> _EXERCISE REQUIREMENTS_
Copy each line containing the word "repeat" from the records that follow, please.

> _EXERCISE INPUTS_
● ● ●

(** X21.  When a callback of [then] on a resolved promise returns a
    pending promise of this class that nothing else listens to, [then]
    returns the child, and the later settlement of the promise returned
    settles the child alike; it too takes the whole stack, constructing one
    more promise for every level of nesting the stack allows. *)
Theorem settling_an_adopted_promise_fills_the_stack
    (depth k : nat) (s : state) (p q : pid) (o oq : promise)
    (x : value) (how : processor) (other : option closure) (this : receiver) :
  heap s !! p = Some o ->
  heap s !! q = Some oq ->
  _process o = OnSuccess x ->
  untried oq ->
  how <> Enqueue ->
  let c := length (heap s) in
  exists s1 s' oq',
    then_ (invoke (2 + depth)) p (Some (User [] (Return (VPromise q)))) other s
    = Returned (VPromise c) s1
    /\ heap s1 !! c = Some (fresh (Some p))
    /\ oq' = push (Then (Resolve c) (Resolve (S c)) (Reject (S c)))
                (Then (Reject c) (Resolve (S c)) (Reject (S c))) oq
    /\ heap s1 !! q = Some oq'
    /\ invoke (3 + k) (arrow_of how q) this (value_of how) s1
       = Returned (VPromise q) s'
    /\ heap s' !! q = Some (settle_as how oq')
    /\ heap s' !! c = Some (settle_as how (fresh (Some p)))
    /\ length (heap s') = length (heap s1) + 1 + k.
Proof.
  intros Hp Hq Ho (Hproc & Hres & Hrej & Hqs & Hqf) Hhow c.
  set (s1 := allocate (Some p) s).
  pose proof (lookup_allocate_old (Some p) s p o Hp) as Hp1.
  pose proof (lookup_allocate_old (Some p) s q oq Hq) as Hq1.
  pose proof (lookup_allocate_new (Some p) s) as Hc1.
  fold s1 c in Hp1, Hq1, Hc1.
  pose proof (lookup_allocate_old (Some q) s1 q oq Hq1) as Hq2.
  pose proof (lookup_allocate_old (Some q) s1 _ _ Hc1) as Hc2.
  pose proof (lookup_allocate_new (Some q) s1) as Hd2.
  set (d := length (heap s1)) in *.
  assert (Hcd : c <> d)
    by (unfold c, d, s1; simpl; rewrite length_app; simpl; lia).
  assert (Hqc : q <> c) by (apply lookup_lt_Some in Hq; unfold c; lia).
  assert (Hqd : q <> d) by (apply lookup_lt_Some in Hq1; unfold d; lia).
  pose (sf := Then (Resolve c) (Resolve d) (Reject d)).
  pose (ff := Then (Reject c) (Resolve d) (Reject d)).
  pose (s2 := modify q (push sf ff) (allocate (Some q) s1)).
  assert (Hq3 : heap s2 !! q = Some (push sf ff oq))
    by (unfold s2; by rewrite DeferredFacts.lookup_modify, Hq2).
  pose (mark := match how with
                | OnFail _ => mark_rejected
                | _ => mark_resolved
                end).
  pose (s3 := modify q mark s2).
  assert (Hc3 : heap s3 !! c = Some (fresh (Some p)))
    by (unfold s3, s2; by rewrite !lookup_modify_ne).
  assert (Hd3 : heap s3 !! d = Some (fresh (Some q)))
    by (unfold s3, s2; by rewrite !lookup_modify_ne).
  assert (Hq4 : heap s3 !! q = Some (mark (push sf ff oq)))
    by (unfold s3; by rewrite DeferredFacts.lookup_modify, Hq3).
  destruct (adoption_fills_the_stack k s3 c d _ _ how ThisUndefined Hhow Hcd
              Hc3 (untried_fresh _) Hd3 (untried_fresh _))
    as (s4 & Hrun & Hc4 & Hlen & Hrest & _).
  assert (Hd : d = S c)
    by (unfold d, c, s1; simpl; rewrite length_app; simpl; lia).
  exists s2, (modify q (seal how) s4), (push sf ff oq).
  split; [|split; [|split; [|split; [|split; [|split; [|split]]]]]];
    [| |unfold sf, ff; by rewrite Hd|exact Hq3| | | |].
  - unfold then_ at 1. rewrite Hp. fold s1. unfold process at 1.
    rewrite Hp1, Ho.
    change (invoke (2 + depth)) with (apply (invoke (1 + depth))).
    cbn [apply].
    change (invoke (1 + depth) (User [] (Return (VPromise q))) ThisUndefined
              x s1)
      with (Returned (VPromise q) s1).
    cbv iota. change (isPromise (VPromise q)) with true. cbv iota.
    unfold then_. rewrite Hq1. unfold process. by rewrite Hq2, Hproc.
  - unfold s2. by rewrite lookup_modify_ne.
  - change (invoke (3 + k)) with (apply (invoke (2 + k))).
    destruct how as [|v|v]; [done| |]; cbn [apply arrow_of value_of] in *.
    + unfold send_resolve. rewrite Hq3. cbn [_resolve push]. rewrite Hres.
      unfold resolve_method. change (modify q mark_resolved s2) with s3.
      rewrite Hq4.
      cbn [_onSuccess mark mark_resolved push]. rewrite Hqs. cbn [app forEach].
      unfold sf. by rewrite Hrun.
    + unfold send_reject. rewrite Hq3. cbn [_reject push]. rewrite Hrej.
      unfold reject_method. change (modify q mark_rejected s2) with s3.
      rewrite Hq4.
      cbn [_onFail mark mark_rejected push]. rewrite Hqf. cbn [app forEach].
      unfold ff. by rewrite Hrun.
  - rewrite DeferredFacts.lookup_modify, (Hrest q _ Hqc Hqd Hq4).
    by destruct how.
  - by rewrite lookup_modify_ne.
  - rewrite DeferredFacts.heap_modify, length_alter, Hlen.
    unfold s3, s2. simpl. by rewrite !length_alter.
Qed.
(** When the loop of [setup_gpio] ends normally it ran, for each pin, the
    command that configures it and then the drive-high command. *)
Lemma setup_loop_levels pins s s' :
  for_each pins (setup_pin subprocess_run) s = (Ok tt, s') ->
  exists new, s' = with_calls new s
    /\ map fst new = flat_map (fun pin => [output_cmd pin; level_cmd pin High]) pins
    /\ forall p, last_level (calls s ++ new) p
                 = if decide (p ∈ pins) then Some High else last_level (calls s) p.
Proof.
  revert s. induction pins as [|pin pins IH]; intros s.
  - intros [= <-]. exists []. rewrite with_calls_nil, app_nil_r. repeat split.
  - simpl. unfold mbind, M_bind. rewrite setup_pin_eq.
    destruct (succeeded (subprocess_run (calls s) (output_cmd pin))); [|discriminate].
    destruct (succeeded (subprocess_run (calls (ran subprocess_run (output_cmd pin) s))
                           (level_cmd pin High))); [|discriminate].
    intros Hrest. apply IH in Hrest as (new & -> & Hcmds & Hlast).
    rewrite !ran_with_calls, !with_calls_app.
    eexists. split; [reflexivity|]. split; [simpl; by rewrite Hcmds|].
    intros p. specialize (Hlast p).
    rewrite !ran_with_calls in Hlast. cbn [calls with_calls set_calls] in Hlast.
    rewrite <- !app_assoc in Hlast. cbn [app] in Hlast.
    cbn [calls with_calls set_calls]. rewrite <- ?app_assoc. cbn [app]. rewrite Hlast.
    destruct (decide (p ∈ pins)) as [Hin|Hnin].
    + rewrite decide_True; [reflexivity|by right].
    + change (calls s ++ [?a; ?b]) with (calls s ++ [a] ++ [b]).
      rewrite app_assoc, last_level_level_cmd, last_level_output_cmd.
      destruct (decide (pin = p)) as [->|Hne].
      * rewrite decide_True; [reflexivity|left].
      * rewrite decide_False; [reflexivity|].
        intros H. apply elem_of_cons in H as [->|H]; contradiction.
Qed.
(** Number of rows of user [u] with a non-missing answer. *)
Definition count_user_answered (u : string) (df : list Row) : nat :=
  List.length (filter (fun r => opt_eqb (hashed_user_id r) (Some u) &&
                                has_answer r) df).


Definition required_cols : list string :=
  ["hashed_user_id"; "question"; "answer"; "session_id"; "created_at"]%string.

(** The tz-awareness of a [datetime64] dtype or of a [Timestamp]. *)
Definition tz_aware (tz : option string) : bool :=
  match tz with Some _ => true | None => false end.

(** The printed name of the dtype of the parsed [created_at] column. *)
Definition dtype_name (tz : option string) : string :=
  match tz with
  | None => "datetime64[ns]"
  | Some z => "datetime64[ns, " ++ z ++ "]"
  end.

Section DateFilter.
(** [pd.to_datetime] of the [--start-date] text: its value and its time
    zone ([None]: a tz-naive [Timestamp]); [None] when it raises
    ValueError. *)
Variable to_datetime : string -> option (Z * option string).
(** [read_csv]'s test that a cell is a number. *)
Variable is_number : string -> bool.

(** The [if start_date:] block: [inl] is an early end of the run.  The
    comparison [df['created_at'] >= start_datetime] of a tz-aware column
    with a tz-naive [Timestamp], or the other way round, raises TypeError;
    the inner handler catches only ValueError, so the outer [except
    Exception] reports it. *)
Definition apply_start_date (col_tz : option string) (start_date : option string)
    (df : list Row) : Run + list Row :=
  match start_date with
  | None => inr df
  | Some s =>
      if String.eqb s "" then inr df
      else match to_datetime s with
           | None =>
               inl (mkRun [] [("Error: Invalid start date format: '" ++ s ++
                              "'. Please use YYYY-MM-DD format.")%string] 1)
           | Some (start_datetime, start_tz) =>
               if negb (Bool.eqb (tz_aware col_tz) (tz_aware start_tz))
               then inl (mkRun [] [("An unexpected error occurred: Invalid comparison between dtype=" ++
                                    dtype_name col_tz ++ " and Timestamp")%string] 1)
               else
               match filter (on_or_after start_datetime) df with
               | [] => inl (mkRun [Line ("No data found on or after " ++ s ++
                                         " after filtering.")%string] [] 0)
               | df' => inr df'
               end
           end
  end.
(** Every generated particle has bounded targets and a bounded size. *)
Lemma particleAt_tame (random : nat -> R) (i : Z) (k : nat) :
  inUnit random -> (0 <= i)%Z ->
  tameTargets (fst (particleAt random i k))
  /\ within 7.5 (initialPos (fst (particleAt random i k)))
  /\ 0.05 <= size (fst (particleAt random i k)) <= 0.2.
Proof.
  intros Hr Hi. unfold tameTargets, within.
  unfold particleAt, rbind, ret, Math_random.
  destruct (i <? RIBBON_COUNT)%Z eqn:Erib;
    destruct (Rgtb (IZR i) (IZR COUNT - IZR COUNT * 0.1));
    cbn [fst snd negb andb initialPos scatterPos treePos heartPos ribbonPos
         size x y z];
    try pose proof (ribbon_height i Hi Erib) as Hh;
    pose_draws random Hr; pose_trig;
    repeat match goal with
      | |- context [Math_pow (sin ?a) 3] =>
          lazymatch goal with
          | _ : -1 <= Math_pow (sin a) 3 <= 1 |- _ => fail
          | _ => pose proof (cube_bound (sin a) (SIN_bound a))
          end
      end;
    repeat match goal with
      | |- _ /\ _ => split
      | |- forall _, _ => intros
      | H : Some _ = Some _ |- _ => injection H as <-; cbn [x y z]
      | H : None = Some _ |- _ => discriminate H
      end;
    unfold RIBBON_COUNT in *;
    try lra;
    try (match goal with
         | |- context [?a * cos ?t] =>
             pose proof (scaled_trig_bound a (cos t) 5
                           ltac:(split; nra) (COS_bound t))
         | |- context [?a * sin ?t] =>
             pose proof (scaled_trig_bound a (sin t) 5
                           ltac:(split; nra) (SIN_bound t))
         end; lra);
    nra.
Qed.

Lemma on_circle (r t : R) :
  r * cos t * (r * cos t) + r * sin t * (r * sin t) = r * r.
Proof.
  pose proof (sin2_cos2 t) as H. unfold Rsqr in H.
  replace (r * cos t * (r * cos t) + r * sin t * (r * sin t))
    with (r * r * (sin t * sin t + cos t * cos t)) by ring.
  rewrite H. ring.
Qed.

Lemma shrink_square (a r : R) :
  0 <= a <= 1 -> 0 <= r -> a * r * (a * r) <= r * r.
Proof.
  intros Ha Hr.
  assert (0 <= a * r <= r) by nra. nra.
Qed.

Lemma particleAt_shape (random : nat -> R) (i : Z) (k : nat) :
  inUnit random -> (0 <= i)%Z ->
  let p := fst (particleAt random i k) in
  let t := treePos p in
  (isRibbon p = false -> isTrunk p = false ->
   -5 <= y t <= 5
   /\ 0 <= coneRadius (y t) <= 3.5
   /\ x t * x t + z t * z t <= coneRadius (y t) * coneRadius (y t))
  /\ (isTrunk p = true ->
      -0.4 <= x t <= 0.4 /\ -5 <= y t <= -1 /\ -0.4 <= z t <= 0.4)
  /\ (isRibbon p = true ->
      y t = IZR i / 800 * 10 - 5
      /\ 0 <= spiralRadius (y t) <= 4.2
      /\ x t * x t + z t * z t = spiralRadius (y t) * spiralRadius (y t)).
Proof.
  intros Hr Hi. cbn zeta. unfold coneRadius, spiralRadius.
  unfold particleAt, rbind, ret, Math_random.
  destruct (i <? RIBBON_COUNT)%Z eqn:Erib;
    destruct (Rgtb (IZR i) (IZR COUNT - IZR COUNT * 0.1));
    cbn [fst snd negb andb treePos isRibbon isTrunk x y z];
    try pose proof (ribbon_height i Hi Erib) as Hh;
    unfold RIBBON_COUNT in *;
    (split; [ | split ]); intros; try discriminate;
    pose_draws random Hr;
    rewrite ?on_circle;
    repeat split; try lra; try (apply shrink_square; lra); try nra.
Qed.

● ● ●

> _TASK OUTPUT_
  - intros [= <-]. exists []. rewrite with_calls_nil, app_nil_r. repeat split.
    repeat match goal with
    repeat match goal with
    repeat split; try lra; try (apply shrink_square; lra); try nra.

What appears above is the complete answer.